Eric Schenkel, M.D., the director of the Valley Clinical Research Center in Easton, Pa., said that Nasonex is indicated for the treatment of nasal polyps in patients 18 years of age and older. Nasal polyps are growths within the nasal cavity that can reduce airflow and exacerbate both allergic and asthmatic symptoms. Schenkel also noted that Nasonex has been shown to have no effect on statural growth in children.
Addressing the next topic, persistent asthma, Bassett indicated that proper and continuing treatment of asthma is essential. "Within 12 to 18 months of presenting with asthma symptoms, asthma patients, if not properly treated, may lose airway function," Bassett said. And some of this lost airway function is not reversible.

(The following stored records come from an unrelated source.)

(** C5 (amended): in both versions of the service, whichever path produced
    the ranked list, the list is cached for 1800 seconds, strictly less than
    the 3600 seconds of a cached embedding, whenever the cache holds fewer
    than its limit of 10000 entries at the moment the list is written; this
    is so whenever it held at most 9998 entries when the search began. At
    the limit the write is refused: the list is returned all the same, it is
    not cached, and the next search computes it again. The same holds for
    the embedding. The service with selectable providers keys the list by
    the query text, the limit, the threshold, the provider and the requested
    model (the token "default" when none is requested); the
    model-server-only service keys it by the query text, the limit and the
    threshold alone. *)
Theorem search_results_cached (queryText : string)
        (limit threshold : option number)
        (options : option ProviderEmbedding.EmbeddingOptions)
        (w2v : Word2Vec.Word2VecService) (c : CacheService) :
  let l := default 10%float limit in
  let t := default 0.7%float threshold in
  let o := default ProviderEmbedding.defaultOptions options in
  let embedded :=
    snd (Ollama.generateEmbedding embeddingModel embeddings queryText c) in
  let embedded' :=
    snd (ProviderEmbedding.generateEmbedding embeddingModel embeddings
           queryText o w2v c) in
  (forall results c',
      Embedding.cachedSearch
        (Embedding.searchKey numberToString queryText l t) c = None ->
      Embedding.findSimilarWords queryRaw rows numberToString embeddingModel
        embeddings queryText limit threshold c = (Ok results, c') ->
      ((size (store embedded) < maxKeys)%nat ->
       storedWith (Embedding.searchKey numberToString queryText l t)
         (VSearch results) Embedding.searchTTL c')
      /\ ((size (store c) + 2 <= maxKeys)%nat ->
          storedWith (Embedding.searchKey numberToString queryText l t)
            (VSearch results) Embedding.searchTTL c')
      /\ ((maxKeys <= size (store embedded))%nat ->
          c' = embedded
          /\ Embedding.cachedSearch
               (Embedding.searchKey numberToString queryText l t) c' = None))
  /\ (forall results c',
      Embedding.cachedSearch
        (ProviderEmbedding.searchKey numberToString queryText l t o) c = None ->
      ProviderEmbedding.findSimilarWords queryRaw rows numberToString
        embeddingModel embeddings queryText limit threshold options w2v c
      = (Ok results, c') ->
      ((size (store embedded') < maxKeys)%nat ->
       storedWith (ProviderEmbedding.searchKey numberToString queryText l t o)
         (VSearch results) Embedding.searchTTL c')
      /\ ((size (store c) + 2 <= maxKeys)%nat ->
          storedWith
            (ProviderEmbedding.searchKey numberToString queryText l t o)
            (VSearch results) Embedding.searchTTL c')
      /\ ((maxKeys <= size (store embedded'))%nat ->
          c' = embedded'
          /\ Embedding.cachedSearch
               (ProviderEmbedding.searchKey numberToString queryText l t o) c'
             = None))
  /\ ProviderEmbedding.searchKey numberToString queryText l t o
     = "semantic_search:" +:+ queryText +:+ ":" +:+ numberToString l
       +:+ ":" +:+ numberToString t
       +:+ ":" +:+ ProviderEmbedding.providerName (ProviderEmbedding.provider o)
       +:+ ":" +:+ orElse (ProviderEmbedding.model o) "default"
  /\ (forall o',
        declaredProvider (ProviderEmbedding.provider o) ->
        declaredProvider (ProviderEmbedding.provider o') ->
        ProviderEmbedding.searchKey numberToString queryText l t o
        = ProviderEmbedding.searchKey numberToString queryText l t o' ->
        ProviderEmbedding.provider o = ProviderEmbedding.provider o'
        /\ orElse (ProviderEmbedding.model o) "default"
           = orElse (ProviderEmbedding.model o') "default")
  /\ Embedding.searchKey numberToString queryText l t
     = "semantic_search:" +:+ queryText +:+ ":" +:+ numberToString l
       +:+ ":" +:+ numberToString t
  /\ (Embedding.searchTTL = 1800 /\ Ollama.embeddingTTL = 3600
      /\ Embedding.searchTTL < Ollama.embeddingTTL)%Z
  /\ (forall text r c1,
        Ollama.cachedEmbedding
          ("embedding:" +:+ embeddingModel +:+ ":" +:+ text) c = None ->
        Ollama.generateEmbedding embeddingModel embeddings text c = (Ok r, c1) ->
        ((size (store c) < maxKeys)%nat ->
         storedWith ("embedding:" +:+ embeddingModel +:+ ":" +:+ text)
           (VEmbedding r) Ollama.embeddingTTL c1)
        /\ ((maxKeys <= size (store c))%nat -> c1 = c))
  /\ (forall q model results,
        Embedding.findSimilarEmbeddings queryRaw rows q model l t = Ok results
        <-> queryRaw q model t l = Ok results
            \/ (exists error, queryRaw q model t l = Throw error)
               /\ Embedding.fallbackSimilaritySearch q model l t rows
                  = Ok results).
Proof.
  intros l t o embedded embedded'.
  split; [|split; [|split; [reflexivity|split;
    [apply searchKey_provider_model|split; [reflexivity|split;
      [repeat split; reflexivity|split;
        [|intros q model results; apply findSimilarEmbeddings_paths]]]]]]].
  - intros results c' Hmiss. unfold Embedding.findSimilarWords.
    fold l t. rewrite Hmiss.
    pose proof (generateEmbedding_size queryText c) as Hsize.
    pose proof (generateEmbedding_search_frame queryText
                  (queryText +:+ ":" +:+ numberToString l +:+ ":"
                   +:+ numberToString t) c) as Hframe.
    fold embedded in Hsize, Hframe. subst embedded.
    destruct (Ollama.generateEmbedding embeddingModel embeddings queryText c)
      as [[qe|e] c1]; [|discriminate].
    destruct (Embedding.findSimilarEmbeddings _ _ _ _ _ _) as [rs|e];
      [|discriminate].
    intros H. injection H as <- <-. simpl in Hsize, Hframe |- *.
    split; [|split].
    + intros Hroom. apply set_stores; [exact Hroom|discriminate].
    + intros Hroom. apply set_stores; [lia|discriminate].
    + intros Hfull. rewrite set_refused by exact Hfull.
      split; [reflexivity|]. unfold Embedding.searchKey.
      rewrite Hframe. exact Hmiss.
  - intros results c' Hmiss. unfold ProviderEmbedding.findSimilarWords.
    fold l t o. rewrite Hmiss.
    pose proof (provider_generateEmbedding_size queryText o w2v c) as Hsize.
    pose proof (provider_generateEmbedding_search_frame queryText
                  (queryText +:+ ":" +:+ numberToString l +:+ ":"
                   +:+ numberToString t +:+ ":"
                   +:+ ProviderEmbedding.providerName
                         (ProviderEmbedding.provider o)
                   +:+ ":" +:+ orElse (ProviderEmbedding.model o) "default")
                  o w2v c) as Hframe.
    fold embedded' in Hsize, Hframe. subst embedded'.
    destruct (ProviderEmbedding.generateEmbedding _ _ queryText o w2v c)
      as [[qe|e] c1]; [|discriminate].
    destruct (Embedding.findSimilarEmbeddings _ _ _ _ _ _) as [rs|e];
      [|discriminate].
    intros H. injection H as <- <-. simpl in Hsize, Hframe |- *.
    split; [|split].
    + intros Hroom. apply set_stores; [exact Hroom|discriminate].
    + intros Hroom. apply set_stores; [lia|discriminate].
    + intros Hfull. rewrite set_refused by exact Hfull.
      split; [reflexivity|]. unfold ProviderEmbedding.searchKey.
      rewrite Hframe. exact Hmiss.
  - intros text r c1 Hmiss Hgen. split.
    + intros Hroom. now apply (embedding_cached_for_an_hour text c c1 r).
    + intros Hfull. revert Hgen. unfold Ollama.generateEmbedding.
      rewrite Hmiss. destruct (embeddings embeddingModel text) as [v|e];
        [|discriminate].
      intros H. injection H as _ <-. now apply set_refused.
Qed.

"We refer to this as airway remodeling by virtue of collagen deposition into the lung," Bassett continued. "It is very important to get anti-inflammatory agents into the lung to prevent complications. We are really adamant about promoting inhaled corticosteroids for persistent asthma." According to Bassett, devices to measure exhaled nitrous oxide are expected to be available in the office setting within the next two years to provide a means of assessing treatment efficacy for persistent asthma and optimizing patient management.

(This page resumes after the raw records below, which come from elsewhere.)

(** * SolarRally: telemetry aggregation, billing and the mock feed

    A shallow embedding of the dashboard's data pipeline:
    - [WebSocketProvider], [UseWebSocket]: the multi-unit
      hooks/useWebSocket.tsx, with [calculateSystemStats] and the
      [websocket.onmessage] handler;
    - [MockFirebaseDB], [UseFirebaseData]: hooks/useFirebaseData.tsx, the
      mock feed with [generateTelemetry] and [generateMockData];
    - [SessionInfo], [StatsGrid], [EnergySourceIndicator]: the panels that
      derive costs and the energy mix from a snapshot;
    - [PowerCurve]: the charging power curve of the design document.

    JavaScript numbers are doubles.  A finite double is a rational number,
    so numbers are embedded as rationals ([Q], compared with [==]), and an
    arithmetic operation of the source is the exact operation followed by
    a rounding [rnd : Q -> Q] of its result ([Num]); [Binary64.rnd] rounds
    to the nearest double.  [Math.round], [Math.floor], [toFixed] and the
    comparisons act on the exact value of their argument, as they do in
    JavaScript.  Infinities and [NaN] are not represented: a division
    whose divisor is zero returns [None], and the functions that divide
    live in the option monad.

    [UseWebSocket], [UseFirebaseData] and the three panels take [rnd] as a
    parameter, and a [Map] is there the list of its entries in insertion
    order: the statements on sums, quotients and costs are made on them,
    for every [rnd] where they hold whatever the arithmetic, for
    [Binary64.rnd] where they rest on its properties.  [WebSocketProvider]
    and [MockFirebaseDB] read the same functions with exact arithmetic
    and the map as a finite map: they carry the statements on keys,
    counts, statuses, guards and ranges, which the rounding leaves alone.

    The results of [Math.random()] and the clock are inputs of the model;
    time stamps are milliseconds since the epoch. *)

From Stdlib Require Import QArith Qround Qabs Qminmax Qpower Lqa Lia ZArith Ascii String DecimalString.
From stdpp Require Import gmap strings list fin_maps.

Local Open Scope Q_scope.

(** ** JavaScript numerics on rationals *)

Module JS.

Definition half : Q := 1 # 2.

(** [Math.floor], as an integer. *)
Definition Math_floor (x : Q) : Z := Qfloor x.

(** [Math.round]: nearest integer, ties towards +infinity. *)
Definition Math_round (x : Q) : Q := inject_Z (Qfloor (x + half)).

Definition pow10 (d : nat) : Q := inject_Z (10 ^ Z.of_nat d).

(** [x.toFixed(d)], as the number its decimal string denotes: the
    magnitude is rounded to [d] decimals, ties taking the larger candidate;
    the sign is put back afterwards. *)
Definition toFixed (d : nat) (x : Q) : Q :=
  if Qle_bool 0 x
  then inject_Z (Qfloor (x * pow10 d + half)) / pow10 d
  else - (inject_Z (Qfloor ((- x) * pow10 d + half)) / pow10 d).

(** [a / b]; no rational result on a zero divisor. *)
Definition jsdiv (a b : Q) : option Q :=
  if Qeq_bool b 0 then None else Some (a / b).

(** Truthiness of a [string | null] value: [null] and [""] are falsy. *)
Definition truthy (s : option string) : bool :=
  match s with
  | Some EmptyString | None => false
  | Some _ => true
  end.

End JS.

(** ** IEEE 754 binary64 *)

Module Binary64.

(** A finite double is a rational number.  [rnd x] is the double nearest
    to the rational [x], ties going to the even significand: 53
    significant bits in the normal range, multiples of [2^-1074] below it.
    The exponent range is left open above: a result beyond [max_value],
    which JavaScript turns into an infinity, keeps its rounded value
    here. *)

(** [floor (log2 x)] of a positive rational. *)
Definition exponent (x : Q) : Z :=
  let e0 := (Z.log2 (Qnum x) - Z.log2 (Zpos (Qden x)))%Z in
  if Qle_bool (2 ^ e0) x then e0 else (e0 - 1)%Z.

(** The integer nearest to [q], ties going to the even one. *)
Definition nearest_even (q : Q) : Z :=
  let f := Qfloor q in
  match Qcompare (q - inject_Z f) (1 # 2) with
  | Lt => f
  | Gt => (f + 1)%Z
  | Eq => if Z.even f then f else (f + 1)%Z
  end.

(** The binary exponent of the spacing of the doubles around [x]. *)
Definition quantum (x : Q) : Z := Z.max (exponent x - 52) (-1074).

(** The double nearest to a positive [x]. *)
Definition round_pos (x : Q) : Q :=
  inject_Z (nearest_even (x / 2 ^ quantum x)) * 2 ^ quantum x.

Definition rnd (x : Q) : Q :=
  match Qnum (Qred x) with
  | Z0 => 0
  | Zpos _ => Qred (round_pos (Qred x))
  | Zneg _ => Qred (- round_pos (Qred (- x)))
  end.

(** The largest double below 1; [Math.random()] returns a double in
    [0, 1), hence at most this one. *)
Definition below_one : Q := 9007199254740991 # 9007199254740992.

(** The largest finite double, [(2^53 - 1) * 2^971]. *)
Definition max_value : Q := inject_Z ((2 ^ 53 - 1) * 2 ^ 971).

End Binary64.

(** ** Arithmetic on numbers *)

Module Num.

Section Operations.

(** How an exact result becomes a number: [Binary64.rnd] in the running
    program, the identity in exact arithmetic. *)
Variable rnd : Q -> Q.

Definition add (a b : Q) : Q := rnd (a + b).
Definition sub (a b : Q) : Q := rnd (a - b).
Definition mul (a b : Q) : Q := rnd (a * b).

(** [a / k] for a non-zero literal [k]. *)
Definition quot (a k : Q) : Q := rnd (a / k).

(** [a / b]; no finite result on a zero divisor. *)
Definition div (a b : Q) : option Q :=
  if Qeq_bool b 0 then None else Some (rnd (a / b)).

(** A decimal literal of the source text. *)
Definition literal (q : Q) : Q := rnd q.

(** [Number(x.toFixed(d))]: the decimal string is read back as a number. *)
Definition Number_toFixed (d : nat) (x : Q) : Q := rnd (JS.toFixed d x).

(** [Math.round(x * k) / k] for a literal [k]. *)
Definition round_to (k x : Q) : Q := quot (JS.Math_round (mul x k)) k.

End Operations.

End Num.

(** ** String helpers used by the live consumer and the mock feed *)

Module Str.

(** [n.toString()] for an integer [n]. *)
Definition toString (n : Z) : string := NilZero.string_of_int (Z.to_int n).

Fixpoint repeat0 (k : nat) : string :=
  match k with
  | O => EmptyString
  | S k' => String "0"%char (repeat0 k')
  end.

(** [s.padStart(w, '0')] *)
Definition padStart0 (w : nat) (s : string) : string :=
  repeat0 (w - String.length s) +:+ s.

(** [s.split(sep)] for a one-character separator. *)
Fixpoint split (sep : ascii) (s : string) : list string :=
  match s with
  | EmptyString => [EmptyString]
  | String c rest =>
      if Ascii.eqb c sep then EmptyString :: split sep rest
      else match split sep rest with
           | p :: ps => String c p :: ps
           | [] => [String c EmptyString]
           end
  end.

(** [parts[i]] inside a template literal: a missing element prints as
    [undefined]. *)
Definition part (parts : list string) (i : nat) : string :=
  default "undefined" (parts !! i).

End Str.

(** ** [Map] objects with string keys *)

Module JSMap.

(** A [Map] is the list of its entries in insertion order.
    [map.set(key, value)]: a key that is present keeps its place. *)
Fixpoint set {V} (key : string) (value : V) (entries : list (string * V))
  : list (string * V) :=
  match entries with
  | [] => [(key, value)]
  | (k, v) :: rest =>
      if String.eqb k key then (k, value) :: rest
      else (k, v) :: set key value rest
  end.

End JSMap.

(** ** Data model shared by every component *)

Inductive Status := available | preparing | charging | finishing | faulted.

Inductive EnergySource := solar | grid | none.

Definition Status_eqb (a b : Status) : bool :=
  match a, b with
  | available, available | preparing, preparing | charging, charging
  | finishing, finishing | faulted, faulted => true
  | _, _ => false
  end.

(** [TelemetryData & { unit_id?: string }]; [msg_unit_id] is the optional
    field, time stamps are milliseconds since the epoch. *)
Record TelemetryData := {
  timestamp : Z;
  session_id : option string;
  voltage_v : Q;
  current_a : Q;
  power_w : Q;
  session_energy_kwh_solar : Q;
  session_energy_kwh_grid : Q;
  session_total_energy_kwh : Q;
  energy_source : EnergySource;
  temperature_c : Q;
  status : Status;
  msg_unit_id : option string
}.

Record EVSEUnit := {
  unit_id : string;
  telemetry : TelemetryData;
  last_updated : Z
}.

Record SystemStats := {
  total_power_w : Q;
  total_solar_energy_kwh : Q;
  total_grid_energy_kwh : Q;
  total_energy_kwh : Q;
  avg_temperature_c : Q;
  solar_percentage : Q;
  active_sessions : nat;
  available_units : nat;
  charging_units : nat;
  faulted_units : nat;
  stats_last_updated : Z
}.

(** ** hooks/useWebSocket.tsx, in exact arithmetic *)

Module WebSocketProvider.

(** The accumulator object threaded through [unitArray.reduce]. *)
Record Acc := {
  acc_total_power_w : Q;
  acc_total_solar_energy_kwh : Q;
  acc_total_grid_energy_kwh : Q;
  acc_total_temperature_c : Q;
  acc_active_sessions : nat;
  acc_available_units : nat;
  acc_charging_units : nat;
  acc_faulted_units : nat
}.

Definition acc0 : Acc :=
  {| acc_total_power_w := 0; acc_total_solar_energy_kwh := 0;
     acc_total_grid_energy_kwh := 0; acc_total_temperature_c := 0;
     acc_active_sessions := 0; acc_available_units := 0;
     acc_charging_units := 0; acc_faulted_units := 0 |}.

Definition b2n (b : bool) : nat := if b then 1%nat else 0%nat.

(** The callback of [reduce]. *)
Definition step (acc : Acc) (unit : EVSEUnit) : Acc :=
  let t := telemetry unit in
  {| acc_total_power_w := acc_total_power_w acc + power_w t;
     acc_total_solar_energy_kwh :=
       acc_total_solar_energy_kwh acc + session_energy_kwh_solar t;
     acc_total_grid_energy_kwh :=
       acc_total_grid_energy_kwh acc + session_energy_kwh_grid t;
     acc_total_temperature_c := acc_total_temperature_c acc + temperature_c t;
     acc_active_sessions :=
       (acc_active_sessions acc + b2n (JS.truthy (session_id t)))%nat;
     acc_available_units :=
       (acc_available_units acc + b2n (Status_eqb (status t) available))%nat;
     acc_charging_units :=
       (acc_charging_units acc + b2n (Status_eqb (status t) charging))%nat;
     acc_faulted_units :=
       (acc_faulted_units acc + b2n (Status_eqb (status t) faulted))%nat |}.

Definition reduce (unitArray : list EVSEUnit) : Acc :=
  fold_left step unitArray acc0.

(** [Array.from(units.values())].  A JavaScript [Map] hands out its values
    in insertion order, the finite map in key order: this reading carries
    the statements on keys, counts and guards, which do not depend on the
    order; [UseWebSocket] below keeps the insertion order for the sums. *)
Definition Array_from_values (units : gmap string EVSEUnit) : list EVSEUnit :=
  (map_to_list units).*2.

(** [total_energy_kwh > 0 ? (solar / total_energy_kwh) * 100 : 0] *)
Definition percentage (part total : Q) : option Q :=
  if Qlt_le_dec 0 total
  then q ← JS.jsdiv part total; Some (q * 100)
  else Some 0.

(** The body of [calculateSystemStats] once [unitArray] is built. *)
Definition statsOfArray (now : Z) (unitArray : list EVSEUnit)
  : option SystemStats :=
  if Nat.eqb (length unitArray) 0 then
    Some {| total_power_w := 0; total_solar_energy_kwh := 0;
            total_grid_energy_kwh := 0; total_energy_kwh := 0;
            avg_temperature_c := 0; solar_percentage := 0;
            active_sessions := 0; available_units := 0;
            charging_units := 0; faulted_units := 0;
            stats_last_updated := now |}
  else
    let stats := reduce unitArray in
    let total_energy_kwh' :=
      acc_total_solar_energy_kwh stats + acc_total_grid_energy_kwh stats in
    solar_percentage' ←
      percentage (acc_total_solar_energy_kwh stats) total_energy_kwh';
    avg ← JS.jsdiv (acc_total_temperature_c stats)
                   (inject_Z (Z.of_nat (length unitArray)));
    Some {| total_power_w := JS.Math_round (acc_total_power_w stats);
            total_solar_energy_kwh :=
              JS.toFixed 4 (acc_total_solar_energy_kwh stats);
            total_grid_energy_kwh :=
              JS.toFixed 4 (acc_total_grid_energy_kwh stats);
            total_energy_kwh := JS.toFixed 4 total_energy_kwh';
            avg_temperature_c := JS.toFixed 1 avg;
            solar_percentage := JS.toFixed 1 solar_percentage';
            active_sessions := acc_active_sessions stats;
            available_units := acc_available_units stats;
            charging_units := acc_charging_units stats;
            faulted_units := acc_faulted_units stats;
            stats_last_updated := now |}.

Definition calculateSystemStats (now : Z) (units : gmap string EVSEUnit)
  : option SystemStats :=
  statsOfArray now (Array_from_values units).

(** *** The message handler of [connect] *)

(** The React state written by the handler; [systemStats] is [null] until
    the first message. *)
Record State := {
  telemetryData : option TelemetryData;
  evseUnits : gmap string EVSEUnit;
  systemStats : option SystemStats
}.

(** [Math.floor(Date.now() / 5000) % 3 + 1]; [%] takes the sign of the
    dividend. *)
Definition unitNumber (now : Z) : Z := (Z.rem (now / 5000) 3 + 1)%Z.

(** The unit id under which a message is filed: lines 265-281. *)
Definition unitIdOf (now : Z) (data : TelemetryData) : string :=
  let unitId :=
    if JS.truthy (msg_unit_id data)
    then default "evse_unit_01" (msg_unit_id data)
    else "evse_unit_01" in
  if negb (JS.truthy (msg_unit_id data)) && JS.truthy (session_id data) then
    let sessionParts := Str.split "_" (default "" (session_id data)) in
    if (2 <=? length sessionParts)%nat then
      if String.eqb (Str.part sessionParts 0) "evse"
         && String.eqb (Str.part sessionParts 1) "unit"
      then Str.part sessionParts 0 +:+ "_" +:+ Str.part sessionParts 1
           +:+ "_" +:+ Str.part sessionParts 2
      else if String.eqb (Str.part sessionParts 0) "sess"
      then "evse_unit_" +:+ Str.padStart0 2 (Str.toString (unitNumber now))
      else unitId
    else unitId
  else unitId.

Both Schenkel and Bassett specifically mentioned Schering's Asmanex (mometasone furoate), which was launched in September 2005 as a dry-powder TWISTHALER. With daily (q.d.) dosing, it is indicated for both maintenance treatment and prophylactic therapy of asthma in patients aged 12 years and older. They contend that it is a promising new therapeutic addition with a very favorable side-effect profile.

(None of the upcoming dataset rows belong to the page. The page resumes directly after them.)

(** C5.  After a round that handled a page, the loop fetches the next
    page exactly when the continuation flag of the page is true and the
    next page number is within the budget; otherwise the run is done
    with no further fetch.  With a budget of [n] pages that all report
    a next page, a run issues exactly [n] fetches and is done (in
    particular 3 fetches for a budget of 3); when page 1 reports no
    next page, a run issues exactly one fetch and is done, its total
    being the number of rows of that page.  The pause of line 155 is
    one that returns: a length that is not negative and in reach of the
    clock. *)
Theorem loop_advances_on_flag_and_budget fetch adapt a :
  (forall st payload rows bound flag fuel,
      call_fetch fetch a st = Ok payload ->
      handled adapt payload rows bound flag ->
      pause_returns (sleep a) = true ->
      round fetch adapt a st = Running (after_page a st payload rows bound flag)
      /\ (truthy flag = true /\ (page st + 1 <= pages a)%Z ->
          exists es,
            log (final_state
                   (loop fetch adapt a (S fuel) (after_page a st payload rows bound flag)))
            = log (after_page a st payload rows bound flag)
                  ++ Fetch (page st + 1) (per_page a)
                       (fetch (S (fetches (log st))) (page st + 1)%Z (per_page a)) :: es)
      /\ (~ (truthy flag = true /\ (page st + 1 <= pages a)%Z) ->
          exists st',
            loop fetch adapt a fuel (after_page a st payload rows bound flag) = Done st'
            /\ fetches (log st') = S (fetches (log st))))
  /\ (forall n file fuel,
         pages a = Z.of_nat n ->
         pause_returns (sleep a) = true ->
         (forall k p, exists payload rows bound flag,
               fetch k p (per_page a) = Ok payload
               /\ handled adapt payload rows bound flag
               /\ truthy flag = true) ->
         (n <= fuel)%nat ->
         exists st,
           main fetch adapt a fuel file = Done st /\ fetches (log st) = n)
  /\ (forall file payload rows bound flag fuel,
         (1 <= pages a)%Z ->
         pause_returns (sleep a) = true ->
         fetch 0%nat 1%Z (per_page a) = Ok payload ->
         handled adapt payload rows bound flag ->
         truthy flag = false ->
         (1 <= fuel)%nat ->
         exists st,
           main fetch adapt a fuel file = Done st
           /\ fetches (log st) = 1%nat
           /\ total_inserted st = Z.of_nat (List.length rows)
           /\ List.length rows = ids_on_page payload).
Proof.
  split; [|split].
  - intros st payload rows bound flag fuel Hf Hh Hsleep.
    apply pause_returns_sleep in Hsleep.
    split; [now apply round_page|]. split.
    + intros [Hflag Hpage].
      destruct (loop_next_fetch fetch adapt a fuel
                  (after_page a st payload rows bound flag)) as [es H].
      * unfold loop_test. cbn [after_page has_next page]. rewrite Hflag.
        now apply Z.leb_le.
      * exists es. rewrite H. unfold call_fetch. now rewrite fetches_after_page.
    + intros Hno. rewrite loop_done.
      * eexists. split; [reflexivity|].
        unfold record. cbn [log]. rewrite fetches_app, fetches_after_page. cbn. lia.
      * unfold loop_test. cbn [after_page has_next page].
        destruct (truthy flag) eqn:Hflag; [|reflexivity].
        apply Z.leb_gt. destruct (Z.le_gt_cases (page st + 1) (pages a)); [|lia].
        exfalso. apply Hno. now split.
  - intros n file fuel Hn Hsleep Hall Hfuel.
    apply pause_returns_sleep in Hsleep.
    destruct (run_to_budget fetch adapt a Hsleep Hall n fuel (initial file))
      as (st & Hrun & Hcount); auto.
    + cbn [initial page]. lia.
    + exists st. split; [exact Hrun|]. rewrite Hcount. reflexivity.
  - intros file payload rows bound flag fuel Hpages Hsleep Hf Hh Hflag Hfuel.
    apply pause_returns_sleep in Hsleep.
    destruct fuel as [|fuel]; [lia|].
    unfold main.
    rewrite (loop_step fetch adapt a fuel (initial file)
               (after_page a (initial file) payload rows bound flag)).
    + rewrite loop_done.
      * eexists. split; [reflexivity|].
        unfold record. cbn [log total_inserted].
        rewrite fetches_app, fetches_after_page.
        split; [reflexivity|]. split.
        -- cbn [after_page total_inserted initial]. lia.
        -- destruct Hh as [Hrows _]. now apply page_rows_length.
      * unfold loop_test. cbn [after_page has_next]. now rewrite Hflag.
    + unfold loop_test. cbn [initial has_next page truthy]. now apply Z.leb_le.
    + now apply round_page.
Qed.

Preventative asthmatic therapies, as noted by Bassett, represent a significant advance. There is as yet no cure for asthma and current therapies are targeted toward chronic disease management rather than cure. According to Bassett, the preferred step therapy for asthma is as follows: low-dose inhaled corticosteroids in mild, persistent asthma; low- to medium-dose inhaled corticosteroid and long-acting ß2-agonists; high-dose inhaled corticosteroids and long-acting ß2-agonists; and, if needed, corticosteroid tablets or syrup. Alternative therapies include cromolyn, leukotriene modifiers, nedocromil (Tilade, King Pharmaceuticals), and sustained-release theophyllines.
In a follow-up interview to the meeting, John Forbes, R.Ph., a community pharmacist at MediCap pharmacy in Des Moines, commented that he has seen "increased patient satisfaction and a decreased number of ER and hospital visits over the past three to five years" for both allergy and asthma. Physicians are more aware now, he said, and they treat patients with bronchodilators and steroids, preferably inhaled corticosteroids. Forbes has also seen "a large increase in the use of the leukotriene modifiers," for example, montelukast (Singulair, Merck). He feels we have made significant strides in the management of both allergies and asthma, and he looks for further improvements down the road.
THE AUTHOR is a healthcare communications specialist residing in Montville, N.J.